(Saved entries)
::::
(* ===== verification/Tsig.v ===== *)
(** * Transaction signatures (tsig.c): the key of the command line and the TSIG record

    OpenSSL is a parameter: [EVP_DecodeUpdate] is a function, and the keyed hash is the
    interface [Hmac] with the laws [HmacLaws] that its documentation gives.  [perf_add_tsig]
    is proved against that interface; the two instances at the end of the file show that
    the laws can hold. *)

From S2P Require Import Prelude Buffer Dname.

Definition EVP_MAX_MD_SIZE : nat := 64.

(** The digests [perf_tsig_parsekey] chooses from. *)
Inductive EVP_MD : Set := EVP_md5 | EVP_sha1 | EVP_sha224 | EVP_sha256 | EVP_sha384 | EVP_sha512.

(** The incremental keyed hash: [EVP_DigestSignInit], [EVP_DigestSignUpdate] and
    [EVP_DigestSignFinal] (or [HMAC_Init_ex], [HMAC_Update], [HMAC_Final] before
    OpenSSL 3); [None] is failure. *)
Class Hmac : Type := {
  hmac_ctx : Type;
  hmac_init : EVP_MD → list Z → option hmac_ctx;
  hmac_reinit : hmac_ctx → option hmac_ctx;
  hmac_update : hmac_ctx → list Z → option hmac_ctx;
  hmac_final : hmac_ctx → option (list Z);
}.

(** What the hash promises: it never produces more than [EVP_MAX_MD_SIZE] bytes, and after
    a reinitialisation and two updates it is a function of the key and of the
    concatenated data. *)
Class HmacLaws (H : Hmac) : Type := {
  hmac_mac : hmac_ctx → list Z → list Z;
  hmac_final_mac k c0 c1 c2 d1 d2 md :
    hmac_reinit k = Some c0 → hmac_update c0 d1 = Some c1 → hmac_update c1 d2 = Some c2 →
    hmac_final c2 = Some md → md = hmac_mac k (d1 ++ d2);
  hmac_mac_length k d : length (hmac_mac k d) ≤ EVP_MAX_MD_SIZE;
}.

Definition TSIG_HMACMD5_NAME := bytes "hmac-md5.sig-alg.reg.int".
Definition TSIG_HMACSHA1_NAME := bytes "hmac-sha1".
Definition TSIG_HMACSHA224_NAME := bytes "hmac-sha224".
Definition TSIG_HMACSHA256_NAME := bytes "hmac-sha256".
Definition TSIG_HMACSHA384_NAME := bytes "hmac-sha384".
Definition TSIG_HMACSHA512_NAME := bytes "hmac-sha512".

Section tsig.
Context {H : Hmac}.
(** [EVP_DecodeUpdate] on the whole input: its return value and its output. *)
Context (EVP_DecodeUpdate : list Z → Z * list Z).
::::
» **HOW TO COMPLETE THIS TASK**
Starting at the line that has "is proved against" and ending at the line that has "hmac_mac : hmac_ctx → list Z → list Z;", please write out the lines above exactly, leaving out all others.

» **RESPONSE TO THIS EXERCISE**
    is proved against that interface; the two instances at the end of the file show that
    the laws can hold. *)

From S2P Require Import Prelude Buffer Dname.

Definition EVP_MAX_MD_SIZE : nat := 64.

(** The digests [perf_tsig_parsekey] chooses from. *)
Inductive EVP_MD : Set := EVP_md5 | EVP_sha1 | EVP_sha224 | EVP_sha256 | EVP_sha384 | EVP_sha512.

(** The incremental keyed hash: [EVP_DigestSignInit], [EVP_DigestSignUpdate] and
    [EVP_DigestSignFinal] (or [HMAC_Init_ex], [HMAC_Update], [HMAC_Final] before
    OpenSSL 3); [None] is failure. *)
Class Hmac : Type := {
  hmac_ctx : Type;
  hmac_init : EVP_MD → list Z → option hmac_ctx;
  hmac_reinit : hmac_ctx → option hmac_ctx;
  hmac_update : hmac_ctx → list Z → option hmac_ctx;
  hmac_final : hmac_ctx → option (list Z);
}.

(** What the hash promises: it never produces more than [EVP_MAX_MD_SIZE] bytes, and after
    a reinitialisation and two updates it is a function of the key and of the
    concatenated data. *)
Class HmacLaws (H : Hmac) : Type := {
  hmac_mac : hmac_ctx → list Z → list Z;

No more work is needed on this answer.